El tiempo pareció congelarse en el jardín de la Emperatriz. Las cuatro mujeres permanecían de pie en la entrada, sus expresiones cambiando del asombro a la incredulidad y luego a algo más profundo—emociones demasiado complejas para nombrarlas.

Cecilia fue la primera en recuperarse, entornando sus ojos carmesí.

—Madre, ¿qué significa esto? Arthur debería estar hoy con su familia —su voz llevaba ese familiar tono de mando imperial, aunque tembló ligeramente.

—Lo estaba —respondió la Emperatriz Adeline serenamente—. Y ahora está aquí. Pensé que te alegraría.

Me levanté de mi asiento lentamente, dolorosamente consciente de cómo debía verse esta escena—tomando té con la Emperatriz mientras las cuatro mujeres que habían cruzado continentes para encontrarme permanecían observando.

—Arthur —suspiró Rachel, con su voz suave como siempre. La Princesa Creighton dio un paso adelante, sus movimientos elegantes a pesar de su evidente emoción. A diferencia de la naturaleza fogosa de Cecilia, Rachel siempre había sido como un río tranquilo—gentil en la superficie pero con corrientes submarinas de tremenda fuerza.

Sus ojos azul profundo escrutaron mi rostro, buscando cambios.

—Realmente has vuelto —susurró, extendiendo la mano vacilante, como si pudiera desvanecerme con su tacto.

—Así es —confirmé, tomando su mano—. Escuché que dirigiste grupos de búsqueda en el territorio Norte.

Un leve rubor coloreó sus mejillas.

—Desapareciste. ¿Qué más se suponía que debía hacer? —a pesar de su tono suave, un destello de posesividad brilló en sus ojos—la misma cualidad que una vez la había llevado a aislarme durante mi recuperación, manteniendo alejada incluso a Cecilia—. No podía simplemente esperar mientras estabas en peligro.

Antes de que pudiera responder, Rose dio un paso adelante.
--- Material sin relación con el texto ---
(** The shared secret: (g^a * (g^x)^u)^b = (B - k v)^(a + u x). *)
Lemma shared_secret a b u x k :
  0 <= a -> 0 <= b -> 0 <= u -> 0 <= x ->
  let v := 3 ^ x mod P in
  let B := (k * v mod P + 3 ^ b mod P) mod P in
  ((3 ^ a mod P) * (v ^ u mod P) mod P) ^ b mod P =
  ((B - k * v mod P) mod P) ^ (a + u * x) mod P.
Proof.
  intros Ha Hb Hu Hx v B. pose proof P_gt_1.
  assert (Hpow : forall y n, 0 <= n -> (y mod P) ^ n mod P = y ^ n mod P).
  { intros y n Hn. by rewrite <- Zpower_mod by lia. }
  assert (HB : (B - k * v mod P) mod P = 3 ^ b mod P).
  { unfold B. rewrite Zminus_mod, Z.mod_mod, <- Zminus_mod by lia.
    replace (k * v mod P + 3 ^ b mod P - k * v mod P) with (3 ^ b mod P) by lia.
    by apply Z.mod_mod; lia. }
  assert (Hvu : v ^ u mod P = 3 ^ (x * u) mod P)
    by (unfold v; rewrite Hpow, <- Z.pow_mul_r by lia; done).
  rewrite HB, Hvu, <- Zmult_mod, !Hpow by nia. f_equal.
  rewrite <- Z.pow_add_r, <- !Z.pow_mul_r by nia. f_equal. ring.
Qed.

(** ** The two sides agree *)

Lemma SrpMakeChallenge_run {S T} (rand : RandomFill S) (keep : S -> T)
    `{!RandomSource rand keep} verifier s :
  IsGoodLarge verifier SrpBaseP = true ->
  exists bs bv s',
    SrpMakeChallenge rand verifier s = (Ok (SrpChallenge.Mk bs (SrpPadToHash bv)), s') /\
    keep s' = keep s /\ zlen bs = 256 /\ zlen bv <= 256 /\
    be_val bv = (be_val (Sha256Concat [SrpBaseP; SrpPadToHash GBytes]) * be_val verifier mod P +
                 3 ^ be_val bs mod P) mod P.
Proof.
  intros Hg. unfold SrpMakeChallenge. rewrite bind_guard by done.
  destruct (random_fill 256 s ltac:(lia)) as (bs & s' & E & Hbs & Hk).
  erewrite bind_Ok by exact E. cbv zeta.
  set (k := Sha256Concat [SrpBaseP; SrpPadToHash GBytes]).
  destruct (mod_op_run Z.mul k verifier) as (kv & Ekv & Hkv & _).
  destruct (ModPow_run GBytes bs) as (gb & Egb & Hgb & _).
  destruct (mod_op_run Z.add kv gb) as (bv & Ebv & Hbv & Hl).
  exists bs, bv, s'. unfold MulMod, AddMod. rewrite Ekv, Egb. cbn [rbind]. rewrite Ebv.
  cbn [rbind]. unfold lift. repeat split; [done|done|done|].
  by rewrite Hbv, Hkv, Hgb, GBytes_val.
Qed.
(* ===== verification/Domain.v ===== *)
(** * Accounts: [shuzagram::domain]

    [user.hpp], [account_deletion.hpp], [phone.cpp].  An [int] of these
    structs is a [Z]; a [time_point] is its count of nanoseconds.
    libphonenumber is a parameter: [e164] is its parse of an international
    number, the test for a possible number and the E.164 formatting, without
    the leading plus. *)

From Stdlib Require Import ZArith Lia Strings.Byte Strings.String.
From stdpp Require Import base decidable list.
From S2P Require Import Prelude Text.

(** ** Deletion sources ([account_deletion.hpp]) *)

Inductive AccountDeletionSource : Type :=
  | DeletionNone | Manual | ForgotPassword | TOSDecline | PasswordResetExpiry | AccountTTL
  | FreezeExpiry.

#[export] Instance AccountDeletionSource_eq_dec : EqDecision AccountDeletionSource.
Proof. solve_decision. Defined.

Definition DeletionToString (source : AccountDeletionSource) : bytes :=
  lit match source with
  | DeletionNone => ""
  | Manual => "manual"
  | ForgotPassword => "forgot_password"
  | TOSDecline => "tos_decline"
  | PasswordResetExpiry => "password_reset_expiry"
  | AccountTTL => "account_ttl"
  | FreezeExpiry => "freeze_expiry"
  end.

Definition AccountDeletionSourceFromString (s : bytes) : AccountDeletionSource :=
  if decide (s = lit "manual") then Manual
  else if decide (s = lit "forgot_password") then ForgotPassword
  else if decide (s = lit "tos_decline") then TOSDecline
  else if decide (s = lit "password_reset_expiry") then PasswordResetExpiry
  else if decide (s = lit "account_ttl") then AccountTTL
  else if decide (s = lit "freeze_expiry") then FreezeExpiry
  else DeletionNone.

(** ** Parts of a user ([user.hpp]) *)

Record PeerColor : Type := MkPeerColor {
  has_color : bool; pc_color : Z; background_emoji_id : Z }.
Definition PeerColor_Empty (c : PeerColor) : bool :=
  negb (has_color c) && (background_emoji_id c =? 0).

Record EmojiStatusCollectible : Type := MkCollectible {
  collectible_id : Z; c_document_id : Z; title : bytes; slug : bytes;
  pattern_document_id : Z; center_color : Z; edge_color : Z; pattern_color : Z; text_color : Z }.

#[export] Instance EmojiStatusCollectible_eq_dec : EqDecision EmojiStatusCollectible.
Proof. solve_decision. Defined.

Definition no_collectible : EmojiStatusCollectible := MkCollectible 0 0 [] [] 0 0 0 0 0.
Definition Collectible_Empty (c : EmojiStatusCollectible) : bool := bool_decide (c = no_collectible).

Definition Collectible_Valid (c : EmojiStatusCollectible) : bool :=
  if (collectible_id c <=? 0) || (c_document_id c <=? 0) || (pattern_document_id c <=? 0) ||
     bool_decide (title c = []) || bool_decide (slug c = []) then false
  else forallb (fun x => negb ((x <? 0) || (0xffffff <? x)))
         [center_color c; edge_color c; pattern_color c; text_color c].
La hija del Marqués Springshaper siempre había sido la más compuesta, su sereno comportamiento ocultando una mente brillante y profundas corrientes emocionales.
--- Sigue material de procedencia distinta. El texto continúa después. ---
(** A request for a code adds a code, takes one away or changes nothing; it
    adds one whenever it succeeds. *)
Lemma SendCode_effect pn cs :
  effect codes_of
    (SendCode e164 rand now users codes pn fixed_code otp_sender code_length code_ttl) cs
    (fun r cs' =>
       (exists h c, cs' = <[h := c]> cs /\ PhoneCode.phone c = NormalizePhone e164 pn /\
          PhoneCode.sign_up_verified c = false /\ (forall h', r = Ok h' -> h' = h)) \/
       (exists e, r = Throw e) /\ (cs' = cs \/ exists h, cs' = delete h cs)).
Proof.
  pose proof frames_rand as Hrand. unfold SendCode. set (phone := NormalizePhone e164 pn).
  assert (Hnone : forall e, (exists e', Throw (A := bytes) e = Throw e') /\ (cs = cs \/ exists h, cs = delete h cs))
    by (intros e; split; [by eexists|by left]).
  effect_step; [|by right]. apply effect_bind_frame; [|intros h|by right].
  { apply frames_bind; [apply Hrand|intros ?; apply frames_ret]. }
  effect_step; [|by right]. apply effect_bind_frame; [|intros code|by right].
  { destruct otp_sender; [|apply frames_ret].
    apply frames_bind; [apply Hrand|].
    intros ?; apply frames_ret. }
  effect_step. set (c := PhoneCode.Mk a false phone code 0 5).
  destruct otp_sender as [Deliver|] eqn:Eo.
  2:{ effect_step. left. exists h, c. repeat split; congruence. }
  apply effect_bind_total; [intros w; destruct (lw_now w) as (t & w1 & ? & _ & ?); eauto|].
  intros t. apply effect_bind_total; [|intros did].
  { intros w. unfold NewDeliveryID. destruct (lw_rand 16 w ltac:(done)) as (raw & w1 & E & _ & ?).
    eexists _, w1. by erewrite bind_Ok by exact E. }
  apply effect_bind. intros w Hw. set (request := MkOtpRequest _ _ _ _ _ _). unfold try_catch.
  pose proof (lw_Deliver Deliver request eq_refl w) as Hc. destruct (Deliver request w) as [[[]|e] w1].
  { cbn in *. rewrite Hc, Hw. effect_step. left. exists h, c. repeat split; congruence. }
  assert (Hkeep : forall e', exists h0 c0, codes_of w1 = <[h0 := c0]> cs /\ PhoneCode.phone c0 = phone /\
            PhoneCode.sign_up_verified c0 = false /\ (forall h', Throw e' = Ok h' -> h' = h0)).
  { intros e'. exists h, c. cbn in Hc. rewrite Hc, Hw. repeat split; congruence. }
  destruct e; try (left; apply Hkeep). unfold bind. destruct (Del_spec h w1) as (w2 & -> & H2).
  right. split; [by eexists|]. right. exists h. cbn in *. by rewrite H2, Hc, Hw, delete_insert_eq.
Qed.

(** No outcome of a request for a code is left out of the histories. *)
Lemma SendCode_step pn w : exists e, step w e
  (snd (SendCode e164 rand now users codes pn fixed_code otp_sender code_length code_ttl w)).
Proof.
  pose proof (SendCode_effect pn (codes_of w) w eq_refl) as H.
  destruct (SendCode _ _ _ _ _ _ _ _ _ _ w) as [r w'] eqn:E. cbn [fst snd] in *.
  destruct H as [(h & c & H & _ & _ & Hr)|[[e ->] H]].
  - destruct r as [h'|e].
    + exists (Issued pn h' (PhoneCode.code c)). rewrite (Hr h' eq_refl) in *.
      apply (step_issue pn h c w w' E). by rewrite H, lookup_insert_eq.
    + destruct (decide (codes_of w !! h = Some c)) as [Hold|Hnew].
      * exists Other. apply (step_refuse pn e w w' E). intros h' c'. rewrite H, insert_id by done. done.
      * exists (Issued pn h (PhoneCode.code c)). apply (step_undelivered pn h c e w w' E); [|done].
        by rewrite H, lookup_insert_eq.
  - exists Other. apply (step_refuse pn e w w' E). intros h c Hc. destruct H as [H|[h' H]]; rewrite H in Hc; [done|].
    by apply lookup_delete_inv in Hc as [? _].
Qed.

(** *** Histories *)

Lemma issued_snoc trace phone h code since e :
  issued trace phone h code since -> ~ ends h e -> issued (trace ++ [e]) phone h code (since ++ [e]).
Proof.
  intros (before & pn & -> & Hpn & Hq) He. exists before, pn. split; [by rewrite <- app_assoc|].
  split; [done|]. apply Forall_app_2; [done|by constructor].
Qed.

(** A record that an event leaves as it was stays accounted for. *)
Lemma accounted_keep trace cs e h c :
  accounted trace cs -> cs !! h = Some c -> ~ ends h e ->
  exists since, issued (trace ++ [e]) (PhoneCode.phone c) h (PhoneCode.code c) since /\
    (PhoneCode.sign_up_verified c = true ->
     Exists (presents (PhoneCode.phone c) h (PhoneCode.code c)) since).
Proof.
  intros Ha Hc He. destruct (Ha h c Hc) as (since & Hi & Hv). exists (since ++ [e]).
  split; [by apply issued_snoc|]. intros H. apply Exists_app. by left; apply Hv.
Qed.

Lemma accounted_issue trace cs pn h c :
  accounted trace cs -> PhoneCode.phone c = NormalizePhone e164 pn ->
  PhoneCode.sign_up_verified c = false ->
  accounted (trace ++ [Issued pn h (PhoneCode.code c)]) (<[h := c]> cs).
Proof.
  intros Ha Hp Hv h' c' Hc'. destruct (decide (h' = h)) as [->|Hne].
  - rewrite lookup_insert_eq in Hc'. injection Hc' as <-. exists []. split; [|congruence].
    by exists trace, pn.
  - rewrite lookup_insert_ne in Hc' by done. eapply accounted_keep; [done..|]. cbn. congruence.
Qed.

Lemma accounted_subset trace cs cs' e :
  accounted trace cs -> (forall h c, cs' !! h = Some c -> cs !! h = Some c /\ ~ ends h e) ->
  accounted (trace ++ [e]) cs'.
Proof. intros Ha Hs h c Hc. destruct (Hs h c Hc) as [Hc0 He]. by eapply accounted_keep. Qed.

Lemma accounted_try trace cs cs' pn h code r :
  accounted trace cs -> tried_on (NormalizePhone e164 pn) h code cs cs' ->
  (ends h (Tried pn h code r) -> cs' !! h = None) ->
  accounted (trace ++ [Tried pn h code r]) cs'.
Proof.
  intros Ha [Ho Hh] Hend h' c' Hc'. destruct (decide (h' = h)) as [->|Hne].
  2:{ rewrite Ho in Hc' by done. eapply accounted_keep; [done..|]. destruct r; cbn; [|tauto].
      intros [? _]. congruence. }
  rewrite Hc' in Hh. destruct Hh as (c & Hc & Ep & Ek & Hv).
  assert (Hne : ~ ends h (Tried pn h code r)) by (intros H; apply Hend in H; congruence).
  rewrite Ep, Ek. destruct (Ha h c Hc) as (since & Hi & Hs).
  exists (since ++ [Tried pn h code r]). split; [by apply issued_snoc|].
  intros H. apply Exists_app. destruct (Hv H) as [Hc0|[Hp Hk]]; [left; by apply Hs|].
  right. constructor. exists pn, r. by rewrite Hk.
Qed.

Lemma accounted_register trace cs cs' pn h r :
  accounted trace cs -> cs' = cs \/ cs' = delete h cs ->
  (forall u, r = Ok u -> cs' = delete h cs) ->
  accounted (trace ++ [Registered pn h r]) cs'.
Proof.
  intros Ha Hc Hr. apply (accounted_subset trace cs); [done|]. intros h' c Hc'.
  destruct r as [u|e].
  - rewrite (Hr u eq_refl) in Hc'. apply lookup_delete_inv in Hc' as [? ?]. by split.
  - split; [|cbn; tauto]. destruct Hc as [->| ->]; [done|]. by apply lookup_delete_inv in Hc' as [? _].
Qed.

Lemma step_accounted trace w e w' :
  accounted trace (codes_of w) -> step w e w' -> accounted (trace ++ [e]) (codes_of w').
Proof.
  intros Ha Hs. destruct Hs as [pn h c w w' E Hc|pn h c e w w' E Hc Hnew|pn e w w' E Hold|tmpl pn h code r w w' E
    |tmpl pn h fn ln r w w' E|w w' E].
  - pose proof (SendCode_effect pn (codes_of w) w eq_refl) as H. rewrite E in H.
    destruct H as [(h' & c' & H & Hp & Hv & Hr)|[[? ?] _]]; [|done]. cbn [snd fst] in *.
    rewrite (Hr h eq_refl) in *. rewrite H, lookup_insert_eq in Hc. injection Hc as <-.
    rewrite H. by apply accounted_issue.
  - pose proof (SendCode_effect pn (codes_of w) w eq_refl) as H. rewrite E in H. cbn [snd fst] in H.
    destruct H as [(h' & c' & H & Hp & Hv & _)|[_ [H|[h' H]]]]; rewrite H in Hc.
    + destruct (decide (h' = h)) as [->|Hne]; [|by rewrite lookup_insert_ne in Hc].
      rewrite lookup_insert_eq in Hc. injection Hc as <-. rewrite H. by apply accounted_issue.
    + done.
    + by apply lookup_delete_inv in Hc as [? _].
  - apply (accounted_subset trace (codes_of w)); [done|]. intros h c Hc. split; [by apply Hold|cbn; tauto].
  - pose proof (SignIn_effect tmpl pn h code (codes_of w) w eq_refl) as H. rewrite E in H. cbn in H.
    destruct r as [r|e].
    + destruct H as [Ht Hok]. apply (accounted_try trace (codes_of w)); [done..|].
      intros [_ Hn]. destruct (Hok eq_refl) as (c & _ & _ & _ & Hnone). apply Hnone. by rewrite Hn.
    + by apply (accounted_try trace (codes_of w)).
  - pose proof (SignUp_effect tmpl pn h fn ln (codes_of w) w eq_refl) as [H Hr]. rewrite E in H, Hr.
    cbn in H, Hr. apply (accounted_register trace (codes_of w)); [done..|].
    intros u ->. by apply Hr.
  - apply (accounted_subset trace (codes_of w)); [done|]. intros h c. rewrite E. cbn. tauto.
Qed.

Lemma run_accounted trace w : run trace w -> accounted trace (codes_of w).
Proof.
  induction 1 as [w Hw|trace w e w' Hr IH Hs]; [|by eapply step_accounted].
  intros h c. by rewrite Hw, lookup_empty.
Qed.

Lemma accounted_backed trace w e w' :
  accounted trace (codes_of w) -> step w e w' -> backed trace e.
Proof.
  intros Ha Hs. destruct Hs as [| | |tmpl pn h code r w w' E|tmpl pn h fn ln r w w' E|]; try done.
  - pose proof (SignIn_effect tmpl pn h code (codes_of w) w eq_refl) as H. rewrite E in H.
    cbn in H. destruct r as [r|]; [|done]. destruct H as [_ Hok].
    destruct (Hok eq_refl) as (c & Hc & Hp & Hk & _). destruct (Ha h c Hc) as (since & Hi & _).
    exists since. by rewrite <- Hp, <- Hk.
  - pose proof (SignUp_effect tmpl pn h fn ln (codes_of w) w eq_refl) as [_ H]. rewrite E in H.
    cbn in H. destruct r as [u|]; [|done]. destruct H as (_ & c & Hc & Hp & Hv).
    destruct (Ha h c Hc) as (since & Hi & Hpr). exists (PhoneCode.code c), since.
    rewrite <- Hp. by split; [|apply Hpr].
Qed.

End System.

(** C2. Nobody logs in without the code.  In every history of code requests,
    sign-ins and registrations by anyone, interleaved with anything that does
    not touch the code store: a sign-in succeeds only with the very code that
    was issued under its hash for its phone and has not been used since; a
    registration succeeds only if moreover a sign-in presented that code after
    it was issued.  One code serves one login: the event that succeeds ends
    it. *)
Theorem logins_need_codes {W} (e164 : bytes -> option bytes) (rand : RandomFill W) (now : Clock W)
    (users : IUserStore W) (authorizations : IAuthorizationStore W) (codes : ICodeStore W)
    (passwords : option (IPasswordStore W)) (otp_sender : option (OtpSender W))
    (fixed_code : bytes) (code_length code_ttl : Z) (codes_of : W -> CodeStore.codes)
    (spec : CodeStoreSpec codes codes_of)
    (world : LoginWorld codes_of rand now users authorizations passwords otp_sender)
    (trace : list event) (w : W) (e : event) (w' : W)
    (Hrun : run e164 rand now users authorizations codes passwords otp_sender fixed_code code_length
              code_ttl codes_of trace w)
    (Hstep : step e164 rand now users authorizations codes passwords otp_sender fixed_code
               code_length code_ttl codes_of w e w') :
  match e with
  | Tried pn h code (Ok _) => exists since, issued e164 trace (NormalizePhone e164 pn) h code since
  | Registered pn h (Ok _) => exists code since,
      issued e164 trace (NormalizePhone e164 pn) h code since /\
      Exists (presents e164 (NormalizePhone e164 pn) h code) since
  | _ => True
  end.
Proof.
  exact (accounted_backed e164 rand now users authorizations codes passwords otp_sender fixed_code
    code_length code_ttl codes_of trace w e w'
    (run_accounted e164 rand now users authorizations codes passwords otp_sender fixed_code
      code_length code_ttl codes_of trace w Hrun) Hstep).
Qed.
—Has cambiado —dijo en voz baja, sus ojos castaños percibiendo las diferencias que once meses habían tallado en mí—. Pero sigues siendo tú. —A diferencia de las otras, la calma de Rose nunca vacilaba, ni siquiera en crisis—era lo que primero me había atraído hacia ella.

—Rose —reconocí con una pequeña sonrisa—. Me dicen que casi convenciste al Emperador de desplegar tropas.

—Era necesario —respondió simplemente, su voz firme finalmente revelando un indicio de la emoción que típicamente mantenía contenida—. Lo valías.

Avanzó con gracia silenciosa y me rodeó con sus brazos, sus movimientos deliberados y seguros—tan distintos de los abrazos impulsivos que otros podrían dar.

—Sabía que regresarías —susurró contra mi pecho—. Pero saberlo no hizo más fácil la espera.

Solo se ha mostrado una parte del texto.